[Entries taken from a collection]
○ ○ ○ ○

(* ===== verification/InviteCode.v ===== *)
(** * InviteCode: the pure parts of the invite service

    Properties of [inviteCodeOf] (the text of a code, from a clock reading
    and four random bytes) and of [isValidEmail] (the shape test), both of
    [src/api/invite-service.js].

    - Every code has 12 units and starts with [C2C].
    - For a clock reading of eight base-36 digits (from 36^7 ms, in 1972, to
      36^8 ms, in 2059) the prefix and the timestamp fill 11 of the 12
      units: one unit, the high half of the first random byte, is all that
      is left of the four random bytes.  Two codes built in the same
      millisecond are equal as soon as those halves agree.
    - [isValidEmail] accepts exactly the strings [l@d.t] with [l], [d] and
      [t] non-empty and free of white space and [@]. *)

From stdpp Require Import gmap strings list.
From Stdlib Require Import ZArith.
From Stdlib.Strings Require Import Byte Ascii.
From S2P Require Import Prelude JsString Encoding Regex Runtime JsMap.
From S2P Require Import InviteService InviteLemmas.

#[local] Open Scope Z_scope.

(** ** The shape of a code *)

(** The range of clock readings that have eight base-36 digits. *)
Definition eightDigits (now : Z) : Prop := 36 ^ 7 <= now < 36 ^ 8.

(** The high half of a byte as an upper-case hexadecimal digit. *)
Definition highNibble (b : byte) : ascii := digitCharUpper (byteVal b / 16).

Lemma length_toString36_eight now :
  eightDigits now -> String.length (toString36 now) = 8%nat.
Proof.
  intros H. apply (length_toStringRadix 36 ltac:(lia) 8); [lia|exact H].
Qed.

Lemma length_inviteCodeOf now buf :
  length buf = 4%nat -> String.length (inviteCodeOf now buf) = 12%nat.
Proof.
  intros Hb. unfold inviteCodeOf. rewrite length_jsSubstring.
  rewrite !length_append, length_toUpperCase_toHex, Hb.
  assert (String.length (toString36 now) <> 0%nat).
  { pose proof (toStringRadix_nonempty 36 now).
    unfold toString36. by destruct (toStringRadix 36 now). }
  simpl String.length. lia.
Qed.

Lemma isPrefixOf_inviteCodeOf now buf :
  isPrefixOf "C2C" (inviteCodeOf now buf) = true.
Proof.
  reflexivity.
Qed.

(** Of the random bytes, only the high half of the first one reaches the
    code. *)
Lemma inviteCodeOf_eight now b buf :
  eightDigits now ->
  inviteCodeOf now (b :: buf) =
  "C2C" +:+ toString36 now +:+ String (highNibble b) "".
Proof.
  intros H. unfold inviteCodeOf, jsSubstring.
  pose proof (length_toString36_eight now H) as Hl.
  rewrite toUpperCase_toHex_cons. fold (highNibble b).
  change (12 - 0)%nat with 12%nat.
  change ("C2C" +:+ ?s) with (String "C" (String "2" (String "C" s))).
  cbn [String.substring]. do 3 f_equal.
  rewrite substring_0_append by lia. rewrite Hl. reflexivity.
Qed.

(** C9: for a clock reading of eight base-36 digits, two codes built in the
    same millisecond are equal exactly when the high halves of their first
    random bytes agree: the code carries four random bits, whatever the
    other 28 are. *)
Theorem inviteCodeOf_random_part now b1 b2 buf1 buf2 :
  eightDigits now ->
  inviteCodeOf now (b1 :: buf1) = inviteCodeOf now (b2 :: buf2) <->
  highNibble b1 = highNibble b2.
Proof.
  intros H. rewrite !inviteCodeOf_eight by done.
  split; [|by intros ->].
  intros E. apply (inj (String.app _)), (inj (String.app _)) in E.
  by injection E.
Qed.

Lemma inviteCodeOf_random_part_witness :
  inviteCodeOf 1700000000000 [Byte.xab; Byte.x01; Byte.x02; Byte.x03] =
  inviteCodeOf 1700000000000 [Byte.xa0; Byte.xff; Byte.xfe; Byte.xfd].
Proof.
  apply (inviteCodeOf_random_part 1700000000000); [|reflexivity].
  unfold eightDigits. vm_compute. split; [discriminate | reflexivity].
Defined.

(** C21: [generateInviteCode] reads the clock once, draws four bytes, and
    returns 12 units that start with [C2C]; it writes to neither map. *)
Theorem generateInviteCode_shape env w :
  let code := evalM (generateInviteCode env) w in
  String.length code = 12%nat /\ isPrefixOf "C2C" code = true /\
  code = inviteCodeOf (clock env (ticks w))
           (entropy env <$> seq (draws w) 4) /\
  execM (generateInviteCode env) w = advance 1 4 w.
Proof.
  cbv zeta. unfold evalM, execM. rewrite generateInviteCode_run.
  split_and!; try reflexivity.
  by apply length_inviteCodeOf.
Qed.

(** ** The shape of an accepted address *)

(** No white space and no [@]. *)
Definition plainPart (s : list ascii) : Prop :=
  s <> [] /\ forallb notSpaceAt s = true.

Lemma matches_emailRegex (s : list ascii) :
  matches emailRegex s <->
  exists l d t, s = l ++ "@"%char :: d ++ "."%char :: t /\
                plainPart l /\ plainPart d /\ plainPart t.
Proof.
  unfold emailRegex, plainPart. split.
  - intros (l & ? & -> & Hl%matches_plus_class & H)%matches_seq.
    apply matches_seq in H as (? & ? & -> & ->%matches_lit & H).
    apply matches_seq in H as (d & ? & -> & Hd%matches_plus_class & H).
    apply matches_seq in H as (? & t & -> & ->%matches_lit & Ht).
    apply matches_plus_class in Ht. by exists l, d, t.
  - intros (l & d & t & -> & Hl & Hd & Ht).
    apply (MSeq _ _ l); [by apply matches_plus_class|].
    apply (MSeq _ _ ["@"%char]); [by apply matches_lit|].
    apply (MSeq _ _ d); [by apply matches_plus_class|].
    apply (MSeq _ _ ["."%char]); [by apply matches_lit|].
    by apply matches_plus_class.
Qed.

(** [isValidEmail] decides the shape. *)
Lemma isValidEmail_shape (email : string) :
  isValidEmail email = true <->
  exists l d t, String.list_ascii_of_string email = l ++ "@"%char :: d ++ "."%char :: t /\
                plainPart l /\ plainPart d /\ plainPart t.
Proof.
  unfold isValidEmail, regexTest. rewrite matchb_spec.
  apply matches_emailRegex.
Qed.

(** An address without [@] is rejected. *)
Lemma isValidEmail_needs_at (email : string) :
  isValidEmail email = true -> In "@"%char (String.list_ascii_of_string email).
Proof.
  intros (l & d & t & -> & _)%isValidEmail_shape.
  apply in_or_app. right. by left.
Qed.

(** An accepted address has no white space. *)
Lemma isValidEmail_no_space (email : string) :
  isValidEmail email = true ->
  forallb (fun c => negb (isWhiteSpace c)) (String.list_ascii_of_string email) = true.
Proof.
  intros (l & d & t & -> & [_ Hl] & [_ Hd] & [_ Ht])%isValidEmail_shape.
  assert (Hp : forall s, forallb notSpaceAt s = true ->
                         forallb (fun c => negb (isWhiteSpace c)) s = true).
  { intros s Hs. rewrite forallb_forall in *. intros c Hc.
    specialize (Hs c Hc). unfold notSpaceAt in Hs.
    by destruct (isWhiteSpace c). }
  rewrite forallb_app. cbn [forallb]. rewrite forallb_app. cbn [forallb].
  rewrite !Hp by done. reflexivity.
Qed.

(** C18: [isValidEmail] accepts exactly the addresses of the form
    [l@d.t] in which [l], [d] and [t] are not empty and contain neither
    white space nor [@]; an accepted address therefore has an [@] and no
    white space. *)
Theorem isValidEmail_spec (email : string) :
  (isValidEmail email = true <->
   exists l d t,
     String.list_ascii_of_string email = l ++ "@"%char :: d ++ "."%char :: t /\
     plainPart l /\ plainPart d /\ plainPart t) /\
  (isValidEmail email = true ->
   In "@"%char (String.list_ascii_of_string email) /\
   forallb (fun c => negb (isWhiteSpace c))
     (String.list_ascii_of_string email) = true).
Proof.
  split; [apply isValidEmail_shape|]. intros H.
  split; [by apply isValidEmail_needs_at|by apply isValidEmail_no_space].
Qed.

Example isValidEmail_examples :
  map isValidEmail
    ["a@b.c"; "a@b.c.d"; "no-at-sign"; "@missing-local.com";
     "missing-domain@"; "a b@c.d"; "a@b@c.d"; "a@b."; "a@.b"] =
  [true; true; false; false; false; false; false; false; false].
Proof. vm_compute. reflexivity. Qed.
(* ===== verification/InviteInvariant.v ===== *)
(** * InviteInvariant: what holds of the registry in every reachable state

    The module of [src/api/invite-service.js] exports three operations
    (lines 261-266).  [Call] names a use of one of them, [handle] runs it,
    and [reachable] is the set of states the module can be in: the empty
    state, and what any call makes of a reachable state.  A call runs from
    start to end here; for the registry this loses nothing, since the one
    suspension of [requestInviteCode] comes after its last write.

    [worldInv] collects the facts every reachable state satisfies:

    - neither [Map] holds a key twice ([mapWf]);
    - every key of [inviteCodes] has 12 units and starts with [C2C], and its
      record has an accepted address and carries [usedAt] exactly when
      [used] is set;
    - every key of [emailRequests] is an accepted address, and the code its
      entry names is a key of [inviteCodes].

    [timeInv] adds, for a clock that never runs backwards, that no stored
    time lies ahead of the clock and that a record expires at most
    [validityMs] after its creation time. *)

From stdpp Require Import gmap strings list.
From Stdlib Require Import ZArith.
From Stdlib.Strings Require Import Byte Ascii.
From S2P Require Import Prelude JsString Encoding Regex Runtime JsMap.
From S2P Require Import InviteService InviteLemmas InviteCode.

#[local] Open Scope c2c_scope.
#[local] Open Scope Z_scope.

(** ** Calls and reachable states *)

Inductive Call : Type :=
| CallRequest (email : string) (userName : option string)
| CallValidate (code : string)
| CallStats.

Inductive Reply : Type :=
| ReplyRequest (r : RequestResult)
| ReplyValidate (r : ValidateResult)
| ReplyStats (s : Stats).

Section Trace.
Context (env : Env) (P : EmailProvider).

Definition handle (c : Call) : M World Reply :=
  match c with
  | CallRequest email name =>
      let* r := requestInviteCodeWith env P email name in ret (ReplyRequest r)
  | CallValidate code =>
      let* r := validateInviteCode env code in ret (ReplyValidate r)
  | CallStats =>
      let* s := getInviteStats env in ret (ReplyStats s)
  end.

Fixpoint runCalls (cs : list Call) : M World (list Reply) :=
  match cs with
  | [] => ret []
  | c :: cs' =>
      let* r := handle c in
      let* rs := runCalls cs' in
      ret (r :: rs)
  end.

Inductive reachable : World -> Prop :=
| reachable_init : reachable emptyWorld
| reachable_step w c : reachable w -> reachable (execM (handle c) w).

End Trace.

(** ** The invariant *)

Record inviteOk (code : string) (i : Invite) : Prop := mkInviteOk {
  ok_length : String.length code = 12%nat;
  ok_prefix : isPrefixOf "C2C" code = true;
  ok_email : isValidEmail (email i) = true;
  ok_usedAt : used i = true <-> is_Some (usedAt i)
}.

Record requestOk (codes : jsMap Invite) (e : string) (r : EmailRequest)
  : Prop := mkRequestOk {
  ok_requester : isValidEmail e = true;
  ok_code : mapHas (inviteCode r) codes = true
}.

Record worldInv (w : World) : Prop := mkWorldInv {
  inv_codes : mapWf (inviteCodes w);
  inv_requests : mapWf (emailRequests w);
  inv_invite code i : mapGet code (inviteCodes w) = Some i -> inviteOk code i;
  inv_request e r :
    mapGet e (emailRequests w) = Some r -> requestOk (inviteCodes w) e r
}.

(** Times, for a monotone clock: [next] is the next reading. *)
Record inviteTimes (next : Z) (i : Invite) : Prop := mkInviteTimes {
  times_created : createdAt i <= next;
  times_expires : expiresAt i <= createdAt i + validityMs;
  times_used t : usedAt i = Some t -> t <= next
}.

Record timeInv (env : Env) (w : World) : Prop := mkTimeInv {
  time_invite code i :
    mapGet code (inviteCodes w) = Some i -> inviteTimes (readAt env w 0) i;
  time_request e r :
    mapGet e (emailRequests w) = Some r -> timestamp r <= readAt env w 0
}.

(** ** Preservation of [worldInv] *)

Lemma worldInv_empty : worldInv emptyWorld.
Proof. split; [apply mapWf_nil..|done|done]. Qed.

(** The invariant reads the two maps only. *)
Lemma worldInv_ext w w' :
  inviteCodes w' = inviteCodes w -> emailRequests w' = emailRequests w ->
  worldInv w -> worldInv w'.
Proof. intros Hc Hr [????]. split; rewrite ?Hc, ?Hr; auto. Qed.

Lemma worldInv_advance dt dd w : worldInv w -> worldInv (advance dt dd w).
Proof. by apply worldInv_ext. Qed.

Lemma mapHas_mapSet {V} k k' (v : V) m :
  mapHas k' m = true -> mapHas k' (mapSet k v m) = true.
Proof.
  unfold mapHas. rewrite mapGet_mapSet.
  by destruct (String.eqb k k').
Qed.

Lemma mapHas_mapSet_eq {V} k (v : V) m : mapHas k (mapSet k v m) = true.
Proof. unfold mapHas. by rewrite mapGet_mapSet_eq. Qed.

Section Preservation.
Context (env : Env).

Lemma length_bytesAt w n : length (bytesAt env w n) = n.
Proof. unfold bytesAt. by rewrite length_fmap, length_seq. Qed.

Lemma inviteOk_issued email name w k :
  isValidEmail email = true ->
  inviteOk (issuedCode env w k) (newInvite env email name w k).
Proof.
  intros Hv. split.
  - apply length_inviteCodeOf, length_bytesAt.
  - apply isPrefixOf_inviteCodeOf.
  - done.
  - cbn [newInvite used usedAt]. split; [done|]. by intros [? ?].
Qed.

Lemma worldInv_issued email name k w :
  isValidEmail email = true -> worldInv w ->
  worldInv (issued env email name k w).
Proof.
  intros Hv [Hc Hr Hi Hq]. split; simpl.
  - by apply mapWf_mapSet.
  - by apply mapWf_mapSet.
  - intros code i. rewrite mapGet_mapSet.
    destruct (String.eqb_spec (issuedCode env w k) code) as [<-|_]; [|apply Hi].
    intros [= <-]. by apply inviteOk_issued.
  - intros e r. rewrite mapGet_mapSet.
    destruct (String.eqb_spec email e) as [<-|_].
    + intros [= <-]. split; [done|]. apply mapHas_mapSet_eq.
    + intros [??]%Hq. split; [done|]. by apply mapHas_mapSet.
Qed.

Lemma worldInv_redeemed code invite w :
  mapGet code (inviteCodes w) = Some invite -> worldInv w ->
  worldInv (redeemed env code invite w).
Proof.
  intros Hget [Hc Hr Hi Hq]. split; simpl.
  - by apply mapWf_mapSet.
  - done.
  - intros c i. rewrite mapGet_mapSet.
    destruct (String.eqb_spec code c) as [<-|_]; [|apply Hi].
    intros [= <-]. destruct (Hi _ _ Hget) as [? ? ? ?].
    split; simpl; [done..|]. split; [by eexists|done].
  - intros e r [??]%Hq. split; [done|]. by apply mapHas_mapSet.
Qed.

Lemma worldInv_prepare email name w :
  worldInv w -> worldInv (execM (requestInviteCodePrepare env email name) w).
Proof.
  intros Hw. unfold execM.
  destruct (prepareP env email name w); simpl;
    auto using worldInv_advance, worldInv_issued.
Qed.

Lemma worldInv_request (P : EmailProvider) email name w :
  worldInv w -> worldInv (execM (requestInviteCodeWith env P email name) w).
Proof.
  intros Hw. pose proof (worldInv_prepare email (default "" name) w Hw) as Hp.
  unfold execM in *.
  destruct (requestInviteCodePrepare env email (default "" name) w)
    as [[result|code] w'] eqn:E; simpl in Hp.
  - by rewrite (request_early env P _ _ _ _ _ E).
  - rewrite (request_sent env P _ _ _ _ _ E). simpl.
    eapply worldInv_ext; [apply sendEmail_inviteCodes
                         |apply sendEmail_emailRequests|done].
Qed.

Lemma worldInv_validate code w :
  worldInv w -> worldInv (execM (validateInviteCode env code) w).
Proof.
  intros Hw. unfold execM.
  destruct (validateP env code w); simpl;
    eauto using worldInv_advance, worldInv_redeemed.
Qed.

Lemma worldInv_stats w : worldInv w -> worldInv (execM (getInviteStats env) w).
Proof. rewrite getInviteStats_exec. apply worldInv_advance. Qed.

Lemma worldInv_handle (P : EmailProvider) c w :
  worldInv w -> worldInv (execM (handle env P c) w).
Proof.
  intros Hw. destruct c; simpl; rewrite execM_bind; unfold execM at 1, ret;
    simpl; auto using worldInv_request, worldInv_validate, worldInv_stats.
Qed.

(** ** Preservation of [timeInv] *)

Hypothesis clock_mono : clockMonotone env.

Lemma readAt_mono w w' k k' :
  (k + ticks w <= k' + ticks w')%nat -> readAt env w k <= readAt env w' k'.
Proof. intros H. by apply clock_mono. Qed.

Lemma inviteTimes_mono next next' i :
  next <= next' -> inviteTimes next i -> inviteTimes next' i.
Proof.
  intros Hn [H1 H2 H3]. split; [lia|done|].
  intros t Ht. specialize (H3 t Ht). lia.
Qed.

(** Time may pass: the maps as they are and a later clock position. *)
Lemma timeInv_later w w' :
  inviteCodes w' = inviteCodes w -> emailRequests w' = emailRequests w ->
  (ticks w <= ticks w')%nat ->
  timeInv env w -> timeInv env w'.
Proof.
  intros Hc Hr Ht [Hi Hq].
  assert (Hn : readAt env w 0 <= readAt env w' 0)
    by (apply readAt_mono; lia).
  split; rewrite ?Hc, ?Hr.
  - intros code i Hget. eapply inviteTimes_mono; eauto.
  - intros e r Hget. specialize (Hq e r Hget). lia.
Qed.

Lemma timeInv_advance dt dd w : timeInv env w -> timeInv env (advance dt dd w).
Proof. apply timeInv_later; simpl; [done..|lia]. Qed.

Lemma timeInv_empty : timeInv env emptyWorld.
Proof. by split. Qed.

Lemma timeInv_issued email name k w :
  timeInv env w -> timeInv env (issued env email name k w).
Proof.
  intros [Hi Hq]. split; simpl.
  - intros code i. rewrite mapGet_mapSet.
    destruct (String.eqb_spec (issuedCode env w k) code) as [_|_].
    + intros [= <-]. split; simpl.
      * apply readAt_mono; simpl; lia.
      * pose proof (readAt_mono w w (k + 1) (k + 2) ltac:(lia)). lia.
      * done.
    + intros Hget. eapply inviteTimes_mono; [|by eauto].
      apply readAt_mono; simpl; lia.
  - intros e r. rewrite mapGet_mapSet.
    destruct (String.eqb_spec email e) as [_|_].
    + intros [= <-]. simpl. apply readAt_mono; simpl; lia.
    + intros Hget. specialize (Hq e r Hget).
      pose proof (readAt_mono w (issued env email name k w) 0 0
                    ltac:(simpl; lia)). lia.
Qed.

Lemma timeInv_redeemed code invite w :
  mapGet code (inviteCodes w) = Some invite ->
  timeInv env w -> timeInv env (redeemed env code invite w).
Proof.
  intros Hget [Hi Hq].
  assert (Hn : readAt env w 0 <= readAt env (redeemed env code invite w) 0)
    by (apply readAt_mono; simpl; lia).
  split; simpl.
  - intros c i. rewrite mapGet_mapSet.
    destruct (String.eqb_spec code c) as [_|_].
    + intros [= <-]. destruct (Hi _ _ Hget) as [H1 H2 H3].
      split; simpl; [lia|done|].
      intros t [= <-]. apply readAt_mono; simpl; lia.
    + intros Hc. eapply inviteTimes_mono; eauto.
  - intros e r Hr. specialize (Hq e r Hr). lia.
Qed.

Lemma timeInv_handle (P : EmailProvider) c w :
  timeInv env w -> timeInv env (execM (handle env P c) w).
Proof.
  intros Hw. destruct c as [email name|code|]; simpl; rewrite execM_bind;
    unfold execM at 1, ret; simpl.
  - unfold execM.
    destruct (requestInviteCodePrepare env email (default "" name) w)
      as [[result|code] w'] eqn:E.
    + rewrite (request_early env P _ _ _ _ _ E). simpl.
      pose proof (prepareP env email (default "" name) w) as Hp.
      rewrite E in Hp. inversion Hp; subst; auto using timeInv_advance.
    + rewrite (request_sent env P _ _ _ _ _ E). simpl.
      eapply timeInv_later; [apply sendEmail_inviteCodes
        |apply sendEmail_emailRequests|apply sendEmail_ticks|].
      pose proof (prepareP env email (default "" name) w) as Hp.
      rewrite E in Hp. inversion Hp; subst; auto using timeInv_issued.
  - unfold execM. destruct (validateP env code w); simpl;
      eauto using timeInv_advance, timeInv_redeemed.
  - rewrite getInviteStats_exec. by apply timeInv_advance.
Qed.

End Preservation.

(** ** Every reachable state satisfies the invariants *)

(** C2: in every state the module can reach, by any calls in any order
    and against any mail provider, both maps have unique keys, every code
    has 12 units and the prefix [C2C], every stored address passes
    [isValidEmail], [usedAt] is present exactly on used records, and every
    request entry names a stored code. *)
Theorem reachable_worldInv env (P : EmailProvider) w :
  reachable env P w -> worldInv w.
Proof.
  induction 1; [apply worldInv_empty|by apply worldInv_handle].
Qed.

(** C11: with a clock that never runs backwards, in every reachable state
    no creation, use or request time lies ahead of the clock, and every
    record expires at most 30 days after its creation time. *)
Theorem reachable_timeInv env (P : EmailProvider) w :
  clockMonotone env -> reachable env P w -> timeInv env w.
Proof.
  intros Hm. induction 1; [apply timeInv_empty|by apply timeInv_handle].
Qed.

(** ** Worked examples *)

(** A clock that stands at 2023-11-14T22:13:20Z and a random source that
    repeats the byte [ab]. *)
Definition demoEnv : Env := constEnv 1700000000000 Byte.xab.

Lemma reachable_worldInv_witness :
  worldInv
    (execM (handle demoEnv (mockProvider demoEnv) (CallRequest "a@b.c" None))
       emptyWorld).
Proof.
  apply (reachable_worldInv demoEnv (mockProvider demoEnv)).
  apply reachable_step, reachable_init.
Defined.

Lemma reachable_timeInv_witness :
  timeInv demoEnv
    (execM (handle demoEnv (mockProvider demoEnv) (CallValidate "C2Cloyw3v28A"))
       (execM (handle demoEnv (mockProvider demoEnv) (CallRequest "a@b.c" None))
          emptyWorld)).
Proof.
  apply (reachable_timeInv demoEnv (mockProvider demoEnv)).
  - apply constEnv_monotone.
  - do 2 apply reachable_step. apply reachable_init.
Defined.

○ ○ ○ ○

Task directions: Whenever the word "Type" shows up in a line above, copy that line.

Response to the exercise:
Inductive Call : Type :=
Inductive Reply : Type :=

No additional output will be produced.